Add fixed_capacity_map to cudax by srinivasyadav18 · Pull Request #7705 · NVIDIA/cccl

srinivasyadav18 · 2026-02-18T04:14:14Z

Description

Part of #7463

This PR migrates cuCollections static_map's insert and contains operations into cudax as cuda::experimental::cuco::fixed_capacity_map.

Minimal scope: implements insert, contains, clear, and trivial accessors, with capacity validation provided by make_valid_capacity and is_valid_capacity. Tests mirror the cuCollections layout and use a parameterized matrix covering key type, probing scheme, CG size, and bucket size.

Checklist

New or existing tests cover these changes.
The documentation is up to date with these changes.

copy-pr-bot · 2026-02-18T04:14:18Z

Auto-sync is disabled for draft pull requests in this repository. Workflows must be run manually.
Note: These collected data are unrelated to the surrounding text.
(** * MiniReact: Fiber work loop, reconciler, commit phase and hooks

    A shallow embedding of the core modules of MiniReact
    ([core/constants], [core/fiber], [core/reconciler], [core/commit],
    [hooks/hookUtils], [hooks/useState], [hooks/useReducer],
    [hooks/useEffect], [hooks/useMemo], [hooks/useCallback],
    [hooks/useRef], [hooks/useContext]) and the statements of its
    specification that are settled against them.

    Conventions of the embedding.
    - JavaScript objects that the library mutates are passed explicitly:
      a function that writes to a fiber returns the fiber it wrote to,
      module-level variables live in the record [rt].
    - A fiber is a tree: [child], [sibling] and [alternate] are sub-terms.
      An [alternate] is the old fiber as it was when the new one was
      built; a later write to the old fiber (the cleanups that
      [commitDeletion] clears in the siblings of a deleted fiber) is seen
      through the fiber that the writing function returns, not through
      other fibers that hold the old one.  The statements below concern
      trees in which the deleted fiber is the only child of the root, or
      do not go through [commitDeletion].
      The [parent] back-reference is kept as the chain of the ancestors'
      fields that the library reads through it ([dom], [contextProviders]);
      those are final before any child fiber is created.
    - The library runs in a browser: every [typeof window !== 'undefined']
      test takes the branch of the browser, and [window.minireact] exists.
    - Callbacks supplied by the application (effects, cleanups, event
      handlers) are small scripts ([cmd]); component functions are Rocq
      functions in the monad [M].
    - The output tree (the DOM) is reduced to node identities and the
      parent relation; attributes and listeners are not represented. *)

From stdpp Require Import gmap strings list fin_maps pretty.
From Stdlib Require Import ZArith Lia.

Local Open Scope string_scope.
Local Open Scope list_scope.

(** ** JavaScript values *)

(** The values that states, dependencies and keys range over.  [VObj] is an
    object reference: two references are the same object iff the numbers
    agree.  Numbers are integers ([NaN] and the signed zeros are not
    represented). *)
Inductive value :=
  | VUndefined
  | VNull
  | VBool (b : bool)
  | VNum (z : Z)
  | VStr (s : string)
  | VObj (ref : nat).

#[global] Instance value_eq_dec : EqDecision value.
Proof. solve_decision. Defined.

(** [Object.is(a, b)] *)
Definition Object_is (a b : value) : bool := bool_decide (a = b).

(** [v == null], the test behind [??] *)
Definition nullish (v : value) : bool :=
  match v with VUndefined | VNull => true | _ => false end.

(** ** core/constants *)

Inductive EFFECT_TAGS := PLACEMENT | UPDATE | DELETION.

#[global] Instance EFFECT_TAGS_eq_dec : EqDecision EFFECT_TAGS.
Proof. solve_decision. Defined.

Definition TEXT_ELEMENT : string := "TEXT_ELEMENT".

(** ** Elements *)

(** A function object: its identity, its [name] and its [toString()]. *)
Record fn_ref := { fn_id : nat; fn_name : string; fn_src : string }.

#[global] Instance fn_ref_eq_dec : EqDecision fn_ref.
Proof. solve_decision. Defined.

Inductive etype :=
  | THost (tagName : string)
  | TFunc (f : fn_ref).

#[global] Instance etype_eq_dec : EqDecision etype.
Proof. solve_decision. Defined.

(** [{ type, props: { key, ...attrs, children } }]; an entry of a child
    array may be [null]. *)
Local Unset Elimination Schemes.

Inductive element := Element {
  e_type : etype;
  e_key : option value;
  e_attrs : list (string * value);
  e_children : list (option element) }.

Local Set Elimination Schemes.

Record props := Props {
  p_key : option value;
  p_attrs : list (string * value);
  p_children : list (option element) }.

Definition e_props (e : element) : props :=
  Props (e_key e) (e_attrs e) (e_children e).

(** ** Application callbacks *)

(** The argument of a state setter: a value, or an updater function. *)
Inductive action :=
  | AVal (v : value)
  | AFun (f : value -> value).

(** [typeof action === 'function' ? action(s) : action] *)
Definition apply_action (a : action) (s : value) : value :=
  match a with AVal v => v | AFun f => f s end.

(** What a callback does: it calls setters and dispatchers of hooks (which
    are closures over the hook key only), and it may throw. *)
Inductive cmd :=
  | CSetState (hookKey : string) (a : action)
  | CDispatch (hookKey : string) (a : value)
  | CThrow.

(** A cleanup function, with a label under which its calls are traced. *)
Record cleanup_fn := { cl_name : nat; cl_body : list cmd }.

(** An effect function: its label, its body and the value it returns
    ([Some c] when that is a function). *)
Record effect_fn := {
  ef_name : nat;
  ef_body : list cmd;
  ef_returns : option cleanup_fn }.
(** A loop that at each entry either keeps the mapping or sets the key of
    the entry builds the filtered mapping, when the keys are distinct. *)
Lemma loop_filter_map (body : dict K B -> K * A -> result (dict K B)) :
  (forall acc k a acc', body acc (k, a) = Ok acc' ->
     acc' = match g k a with Some b => dict_set acc k b | None => acc end) ->
  forall items acc r,
    NoDup (keys acc ++ keys items)%list ->
    for_each body items acc = Ok r ->
    r = (acc ++ dict_filter_map g items)%list.
Proof.
  intros Hbody. induction items as [|[k a] items IH]; simpl; intros acc r Hnd Hr.
  - inversion Hr; subst. rewrite app_nil_r; reflexivity.
  - bind_inv Hr. apply Hbody in Ha. subst a0.
    assert (Hfresh : ~ In k (keys acc)).
    { intros Hin. apply NoDup_remove_2 in Hnd. apply Hnd.
      apply in_or_app; left; exact Hin. }
    destruct (g k a) as [b|].
    + rewrite dict_set_fresh in Hr by exact Hfresh.
      apply IH in Hr.
      * rewrite Hr, <- app_assoc; reflexivity.
      * rewrite keys_app, <- app_assoc; exact Hnd.
    + simpl. apply IH; [|exact Hr].
      apply NoDup_remove_1 in Hnd; exact Hnd.
Qed.
End FilterMap.

(* ===================================================================== *)
(** * The Data Reader *)
(* ===================================================================== *)

Section ReaderLemmas.
Variable W : world.
Variable self : DataReader.

Lemma daily_field_str (acc : daily) (header raw : string) (r : daily) :
  daily_field W self acc (header, Some raw) = Ok r ->
  exists v, field_typed W self header raw v /\ r = dict_set acc header v.
Proof.
  unfold daily_field, field_typed, kept_as_string; simpl.
  destruct (str_in header (str_headers self)); simpl.
  - intros Hr; inversion Hr; eauto.
  - destruct (String.eqb raw ""); simpl.
    + intros Hr; inversion Hr; eauto.
    + destruct (float_of_str W raw) as [f|]; simpl; [|discriminate].
      intros Hr; inversion Hr; eauto.
Qed.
Contributors can view more details about this message here.

copy-pr-bot · 2026-05-21T20:46:44Z

This pull request requires additional validation before any workflows can run on NVIDIA's runners.

Pull request vetters can view their responsibilities here.

Contributors can view more details about this message here.

…ST_DEVICE_API

coderabbitai · 2026-06-03T20:50:32Z

Note

Reviews paused

It looks like this branch is under active development. To avoid overwhelming you with review comments due to an influx of new commits, CodeRabbit has automatically paused this review. You can configure this behavior by changing the reviews.auto_review.auto_pause_after_reviewed_commits setting.

Use the following commands to manage reviews:

@coderabbitai resume to resume automatic reviews.
@coderabbitai review to trigger a single review.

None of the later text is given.